Je contemplais mes troupes. Désormais, tous mes hommes étaient en place, comme je l’avais ordonné. Les archets étaient postés sur les tours et les murs tandis que quelques soldats se préparaient à projeter une grêle de projectile sur nos assaillants par les mâchicoulis. Et, au sol, derrière la porte, se tenait le gros de mes épéistes et de mes lanciers, positionnés en ligne pour tenter de bloquer les Dirlions.
Mon bras droit, Hèrmès, se tenait à mes côtés, au sommet du donjon. Il tenait quelques drapeaux et un cor, qui serviraient à contrôler le déroulement de la bataille, sous mes injonctions.
_Comment vont les hommes ? Lui demande ai je.

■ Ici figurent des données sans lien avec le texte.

Lemma empty_number_matches_every_image_witness :
  In "" ["111"; ""] /\
  In "C(999).jpeg" (keys (find_matching_images ["111"; ""] sample_archive)).
Proof.
  split; [right; now left|].
  refine (proj1 (proj2 (empty_number_matches_every_image ["111"; ""] sample_archive _)
                       "C(999).jpeg" _ _)).
  - right. now left.
  - vm_compute. tauto.
  - vm_compute. reflexivity.
Defined.

(** ** Grid composer: pages, slots and positions *)

Lemma nth_error_slice {A} (l : list A) (i n j : nat) :
  nth_error (slice i n l) j = if j <? n then nth_error l (i + j) else None.
Proof. unfold slice. now rewrite nth_error_firstn, nth_error_skipn. Qed.















Lemma Forall_slice {A} (P : A -> Prop) (i n : nat) (l : list A) :
  Forall P l -> Forall P (slice i n l).
Proof.
  intros Hall. apply Forall_forall. intros x Hin.
  apply In_nth_error in Hin as [j Hj]. rewrite nth_error_slice in Hj.
  destruct (j <? n); [|discriminate].
  rewrite Forall_forall in Hall. eapply Hall, nth_error_In, Hj.
Qed.


(** ** Claims on the grid composer *)







(** ** Claims on the sheet namer and the loop over the sheets *)

Lemma append_cons_nonempty (a b : string) (c : ascii) : (a ++ String c b)%string <> "".
Proof. destruct a; discriminate. Qed.

Lemma remove_char_removes (c : ascii) (s : string) : ~ Py.In_str c (Py.remove_char c s).
Proof.
  induction s as [|a s IH]; cbn; [tauto|].
  destruct (Ascii.eqb a c) eqn:E; [assumption|].
  cbn. intros [->|H]; [|auto]. now rewrite Ascii.eqb_refl in E.
Qed.

Lemma extract_pdf_name_shape (cell_value : string) :
  (extract_pdf_name cell_value = "Unknown"
   /\ forall part0 part1 rest, Py.split "," cell_value <> part0 :: part1 :: rest)
  \/ exists part0 part1 rest,
       Py.split "," cell_value = part0 :: part1 :: rest
       /\ extract_pdf_name cell_value
          = (Py.strip part0 ++ "_" ++ Py.remove_char ":" (Py.strip part1))%string.
Proof.
  unfold extract_pdf_name.
  destruct (Py.split "," cell_value) as [|part0 [|part1 rest]].
  - left. split; [reflexivity | discriminate].
  - left. split; [reflexivity | discriminate].
  - right. exists part0, part1, rest. split; reflexivity.
Qed.

Lemma extract_pdf_name_nonempty (cell_value : string) : extract_pdf_name cell_value <> "".
Proof.
  destruct (extract_pdf_name_shape cell_value) as [[-> _]|[p0 [p1 [rest [_ ->]]]]].
  - discriminate.
  - apply append_cons_nonempty.
Qed.

Section LoopFacts.

Variable env : Env.

Lemma entry_messages_no_warning (i : nat) (entry : nat * (string * bytes)) (m : message) :
  In m (entry_messages env i entry) -> is_warning m = false.
Proof.
  destruct entry as [j [filename img_bytes]]. unfold entry_messages.
  destruct (decodable env img_bytes);
    [destruct (save_error env img_bytes (temp_path (i + j)));
     [|destruct (Py.rsplit1 _ _)]|];
    cbn; intros H; intuition (subst; reflexivity).
Qed.

Lemma create_pdf_no_warning (image_data : dict) (output_pdf : string) :
  prints_no_warning (create_pdf env image_data output_pdf).
Proof.
  intros w. rewrite create_pdf_effect.
  assert (Herr : forall m, In m (flat_map (entry_messages env 0) (enumerate image_data)) ->
                   is_warning m = false).
  { intros m Hm. apply in_flat_map in Hm as [entry [_ Hm]].
    eapply entry_messages_no_warning; eassumption. }
  destruct image_data as [|entry rest] eqn:E.
  - cbn [snd stdout]. eexists. split; [reflexivity|].
    intros m [<-|[]]. reflexivity.
  - rewrite <- E in *. destruct (output_error env output_pdf); cbn [snd stdout];
      eexists; (split; [reflexivity|]); intros m Hm.
    + auto.
    + apply in_app_or in Hm as [Hm|[<-|[]]]; [auto | reflexivity].
Qed.

Lemma process_sheet_no_warning (zip_file : ZipFile) (sheet : Sheet) :
  prints_no_warning (process_sheet env zip_file sheet).
Proof.
  intros w. unfold process_sheet, bind, lift, print, raise.
  destruct (get_student_numbers sheet) as [student_numbers|e]; cbn [snd stdout].
  2:{ exists []. split; [now rewrite app_nil_r | intros m []]. }
  destruct (cell_value sheet 2 1) as [[b3|x]|e]; cbn [snd stdout].
  - destruct (String.eqb (extract_pdf_name b3) "") eqn:E.
    { apply String.eqb_eq in E. now apply extract_pdf_name_nonempty in E. }
    destruct (find_matching_images student_numbers zip_file) as [|entry images].
    + cbn [snd stdout]. eexists. rewrite <- app_assoc. split; [reflexivity|].
      cbn. intros m H. intuition (subst; reflexivity).
    + match goal with |- context [create_pdf env ?im ?out ?w0] =>
        destruct (create_pdf_no_warning im out w0) as [printed [Hout Hno]] end.
      rewrite Hout. cbn [stdout]. eexists. rewrite <- app_assoc.
      split; [reflexivity|]. cbn. intros m [<-|H]; [reflexivity | auto].
  - eexists. split; [reflexivity|]. cbn. intros m H. intuition (subst; reflexivity).
  - eexists. split; [reflexivity|]. cbn. intros m H. intuition (subst; reflexivity).
Qed.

_Ils ont peur capitaine. Ils sont terrifiés même.
_Comme nous tous d’ailleurs.
_ Oui, leur moral est au plus bas. Il vous faut comprendre que pour la plupart, ils étaient en train de plier bagage. Aujourd’hui, c’était la fin de leur service de deux mois, et la relève était sur le point d’arriver..
_Oui, la relève… La relève… La re.. Je m’arrêtais au beau milieu de la phrase. Mais oui ! La relève ! Ils vont arriver dans quelques heures, tout au plus. S’ils attaquent l’arrière garde d’Orfil, ils pourraient les détourner du fort et les obliger et cesser leurs assauts ! Ce qui nous laisserai le temps de sortir du château pour s’échapper vers Glawdor, la citée la plus proche, mais également la plus apte à leur résister.

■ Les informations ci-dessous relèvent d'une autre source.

(** * auto_deploy: release promotion against a hosted repository

    A shallow embedding of [auto_deploy.py] and the properties of its
    content transformer, change-request manager, check aggregator, status
    mirror and deployment verifier.

    Conventions of the embedding.
    - A Python [str] is a [string]: the sequence of its UTF-8 bytes.  The
      only characters the program inspects are the line feed and the ASCII
      marker [export IMAGE_VERSION=]; neither occurs inside a multi-byte
      UTF-8 sequence, so [split], [startswith] and [join] on bytes agree
      with the same operations on code points.  Bytes become a [str]
      through [decode("utf-8")], which raises [UnicodeDecodeError] unless
      they are well-formed UTF-8.
    - A Python [int] is a [Z]; [None] in a field that otherwise holds a
      string is [None] of an [option string].
    - A Python [set] of names is a [gset string].
    - Calls to the hosting platform, to the HTTP client and to [time.sleep]
      are events.  A function that performs them lives in the monad [M]:
      it reads the history of events so far, emits its own events and
      ends in a value, an exception, or is still running when the fuel of
      an unbounded loop is spent.  The platform is an oracle [Host] whose
      answer to a call may depend on the whole history.
    - A handle fetched and used within one statement
      ([repo.get_commit(sha).create_status(...)]) or on two adjacent lines
      with nothing in between ([get_commit] then [get_check_suites],
      [get_check_suite] then [get_check_runs]) is one event; it fails when
      either call fails.
    - [print] and [logging] calls are not modelled: they return [None],
      raise nothing and take no part in control flow. *)

From stdpp Require Import base decidable option list list_numbers sets gmap strings pretty.
From Stdlib Require Import ZArith Ascii Lia.

Local Open Scope Z_scope.

#[local] Set Warnings "-clear-no-such-hyp".

(** ** Python string primitives *)

(** The line feed, Python's ["\n"]. *)
Definition nl : ascii := "010"%char.

(** [s.startswith(p)]. *)
Fixpoint startswith (p s : string) : bool :=
  match p, s with
  | EmptyString, _ => true
  | String a p', String b s' => if decide (a = b) then startswith p' s' else false
  | String _ _, EmptyString => false
  end.

(** [s.split("\n")]: never empty, [[""]] for the empty string. *)
Fixpoint split_lines (s : string) : list string :=
  match s with
  | EmptyString => [EmptyString]
  | String c s' =>
      if decide (c = nl) then EmptyString :: split_lines s'
      else match split_lines s' with
           | l :: ls => String c l :: ls
           | [] => [String c EmptyString]
           end
  end.

(** ["\n".join(ls)]. *)
Fixpoint join_lines (ls : list string) : string :=
  match ls with
  | [] => EmptyString
  | [l] => l
  | l :: ls' => l +:+ String nl (join_lines ls')
  end.

(** The string holds no line feed. *)
Fixpoint one_line (s : string) : bool :=
  match s with
  | EmptyString => true
  | String c s' => if decide (c = nl) then false else one_line s'
  end.

(** The byte lies between two bounds. *)
Definition byte_in (lo hi : N) (c : ascii) : bool :=
  ((lo <=? N_of_ascii c) && (N_of_ascii c <=? hi))%N.

(** A continuation byte, [80..BF]. *)
Definition continuation (c : ascii) : bool := byte_in 128 191 c.

(** Well-formed UTF-8, as [bytes.decode("utf-8")] requires it: one byte
    [00..7F]; two bytes from [C2..DF]; three bytes from [E0..EF], without
    the overlong forms after [E0] and the surrogates after [ED]; four
    bytes from [F0..F4], without the overlong forms after [F0] and the
    code points above [10FFFF] after [F4]. *)
Fixpoint valid_utf8 (bytes : string) : bool :=
  match bytes with
  | EmptyString => true
  | String a rest =>
      if byte_in 0 127 a then valid_utf8 rest
      else
        match rest with
        | EmptyString => false
        | String b rest2 =>
            if byte_in 194 223 a then continuation b && valid_utf8 rest2
            else
              match rest2 with
              | EmptyString => false
              | String c rest3 =>
                  if byte_in 224 239 a then
                    (if byte_in 224 224 a then byte_in 160 191 b
                     else if byte_in 237 237 a then byte_in 128 159 b
                     else continuation b)
                    && continuation c && valid_utf8 rest3
                  else
                    match rest3 with
                    | EmptyString => false
                    | String d rest4 =>
                        byte_in 240 244 a
                        && (if byte_in 240 240 a then byte_in 144 191 b
                            else if byte_in 244 244 a then byte_in 128 143 b
                            else continuation b)
                        && continuation c && continuation d && valid_utf8 rest4
                    end
              end
        end
  end.

(** ** ContentTransformer *)

Definition marker : string := "export IMAGE_VERSION=".

#[global] Arguments startswith : simpl never.

(** The body of the [for] loop of [update_content]: what is appended to
    [updated_content] for one line. *)
Definition update_line (release_tag line : string) : string :=
  if startswith marker line then marker +:+ release_tag else line.

Definition update_content (file_content release_tag : string) : string :=
  join_lines (map (update_line release_tag) (split_lines file_content)).

(** Number of lines of a text that begin with the marker. *)
Definition marker_lines (text : string) : nat :=
  length (filter (λ l, startswith marker l = true) (split_lines text)).

(** Number of positions at which two lists of lines differ. *)
Fixpoint changed_lines (old new : list string) : nat :=
  match old, new with
  | a :: old', b :: new' => (if decide (a = b) then 0 else 1)%nat + changed_lines old' new'
  | _, _ => 0%nat
  end.

(** ** Exceptions and outcomes *)

Inductive exn : Type :=
| GithubException (status : Z)   (* github.GithubException and its subclasses *)
| RequestException               (* requests.RequestException and its subclasses *)
| ValueError (msg : string)
| RuntimeError (msg : string)
| IndexError
| OtherException (cls : string).

#[global] Instance exn_eq_dec : EqDecision exn.
Proof. solve_decision. Defined.

(** What a call to the outside answers. *)
Definition result (A : Type) : Type := exn + A.

Inductive outcome (A : Type) : Type :=
| Ret (a : A)        (* the function returned [a] *)
| Raise (e : exn)    (* the function raised [e] *)
| Running.           (* fuel spent: a [while] loop is still polling *)
Arguments Ret {A} a.
Arguments Raise {A} e.
Arguments Running {A}.

Definition of_result {A} (r : result A) : outcome A :=
  match r with inl e => Raise e | inr a => Ret a end.

(** ** Data of the hosting platform *)

Record repository := { repo_url : string }.
Record branch := { branch_commit_sha : string }.
(** A file as the platform returns it: [decoded_content] holds its bytes,
    which need not be text. *)
Record content_file := { sha : string; decoded_content : string }.
Inductive contents := ContentList (l : list content_file) | ContentFile (c : content_file).
Record pull_request := { number : Z; head_sha : string; html_url : string }.
Record check_suite := { id : Z }.
Record check_run := { name : string; status : string; conclusion : option string }.
Record git_ref := { object_sha : string }.
Record response := { status_code : Z; reason : string }.

Record DeployInputs := {
  token : string;
  repo_owner : string;
  repo_name : string;
  release_tag : string;
  bot_token : string;
  local_repo_owner : string;
  local_repo_name : string;
  prod_env_file_path : string;
  pre_prod_env_file_path : string
}.

(** ** Events *)

Inductive event : Type :=
| EGetRepo (token url : string) (r : result repository)
| EGetBranch (repo : repository) (branch_name : string) (r : result branch)
| ECreateGitRef (repo : repository) (ref sha : string) (r : result unit)
| EGetContents (repo : repository) (path ref : string) (r : result contents)
| EUpdateFile (repo : repository) (path message content sha branch : string) (r : result unit)
| ECreatePull (repo : repository) (title body head base : string) (r : result pull_request)
| EGetPulls (repo : repository) (head base state : string) (r : result (list pull_request))
| EGetCheckSuites (repo : repository) (sha : string) (r : result (list check_suite))
| EGetCheckRuns (repo : repository) (suite_id : Z) (r : result (list check_run))
| EGetGitRef (repo : repository) (ref : string) (r : result git_ref)
| ECreateStatus (repo : repository) (sha state target_url description context : string) (r : result unit)
| EHttpGet (url : string) (timeout : Z) (r : result response)
| ESleep (seconds : Z).

Definition history := list event.

(** The platform and the network: each answer is a function of the history
    of events before the call and of the call's arguments. *)
Record Host := {
  h_get_repo : history → string → string → result repository;
  h_get_branch : history → repository → string → result branch;
  h_create_git_ref : history → repository → string → string → result unit;
  h_get_contents : history → repository → string → string → result contents;
  h_update_file : history → repository → string → string → string → string → string → result unit;
  h_create_pull : history → repository → string → string → string → string → result pull_request;
  h_get_pulls : history → repository → string → string → string → result (list pull_request);
  h_get_check_suites : history → repository → string → result (list check_suite);
  h_get_check_runs : history → repository → Z → result (list check_run);
  h_get_git_ref : history → repository → string → result git_ref;
  h_create_status : history → repository → string → string → string → string → string → result unit;
  h_http_get : history → string → Z → result response
}.

(** ** The monad of effectful functions *)

(** A computation reads the history before it starts and yields the events
    it emitted together with its outcome. *)
Definition M (A : Type) : Type := history → list event * outcome A.

Definition ret {A} (a : A) : M A := λ _, ([], Ret a).

Definition raise {A} (e : exn) : M A := λ _, ([], Raise e).

Definition running {A} : M A := λ _, ([], Running).

Definition bind {A B} (m : M A) (k : A → M B) : M B := λ h,
  match m h with
  | (s1, Ret a) => let '(s2, o) := k a (h ++ s1) in (s1 ++ s2, o)
  | (s1, Raise e) => (s1, Raise e)
  | (s1, Running) => (s1, Running)
  end.

(** [try: m except <classes>: handler]; [handler e] is [None] when the
    [except] clause does not match [e]. *)
Definition try_except {A} (m : M A) (handler : exn → option (M A)) : M A := λ h,
  match m h with
  | (s1, Raise e) =>
      match handler e with
      | Some k => let '(s2, o) := k (h ++ s1) in (s1 ++ s2, o)
      | None => (s1, Raise e)
      end
  | r => r
  end.

(** One call to the outside: ask the oracle, log the event. *)
Definition perform {A} (answer : history → result A) (ev : result A → event) : M A := λ h,
  ([ev (answer h)], of_result (answer h)).

Declare Scope m_scope.
Delimit Scope m_scope with M.
Notation "x <- y ; z" := (bind y (λ x, z))
  (at level 20, y at level 100, z at level 200, only parsing) : m_scope.
Notation "' x <- y ; z" := (bind y (λ x, z))
  (at level 20, x pattern, y at level 100, z at level 200, only parsing) : m_scope.
Notation "y ;; z" := (bind y (λ _, z))
  (at level 100, z at level 200, only parsing, right associativity) : m_scope.
Local Open Scope m_scope.

(** [for x in xs: s = body(s, x)]. *)
Fixpoint for_each {S X} (body : S → X → M S) (s : S) (xs : list X) : M S :=
  match xs with
  | [] => ret s
  | x :: xs' => s' <- body s x; for_each body s' xs'
  end.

_Mon seigneur, cela implique…
_Une fuite oui… Et c’est là que mon plan tombe à l’eau. Cela implique que nous abandonnions notre poste pour sauver nos vies… Et celle de tous ces soldats qui ont une familles et parfois même des enfants. Il est de mon devoir qu’ils survivent, mais il m’est également nécessaire de tenir ma position, et cette tour… Comment diable un humain est t-il capable d’avoir un choix pareil ! Hèrmès, que me conseillez-vous ?
1/ _Mon seigneur, Le devoir envers la vie est plus important que le devoir envers l’empire ! Votre plan est notre dernière chance, il faut la saisir !
2/ _Mon seigneur ! Demandez vous ce qui arriverait si vous abandonniez ce poste. Les armés d’Orfil s’abattraient sur notre peuple, et feraient bien plus de maux à des femmes et à des enfants qu’à nous. Il est de votre devoir te résister par tous les moyens, quitte à ce que cela mène vos hommes à une mort certaine ! Nous ne devons pas fuir !
3/ _Dans la guerre qui vient de s’enclencher mon ami, je ne pense pas qu’il y ait de place pour la vie. Seulement pour la mort. A vous de choisir si la votre sera teintée de honte, ou de souffrance.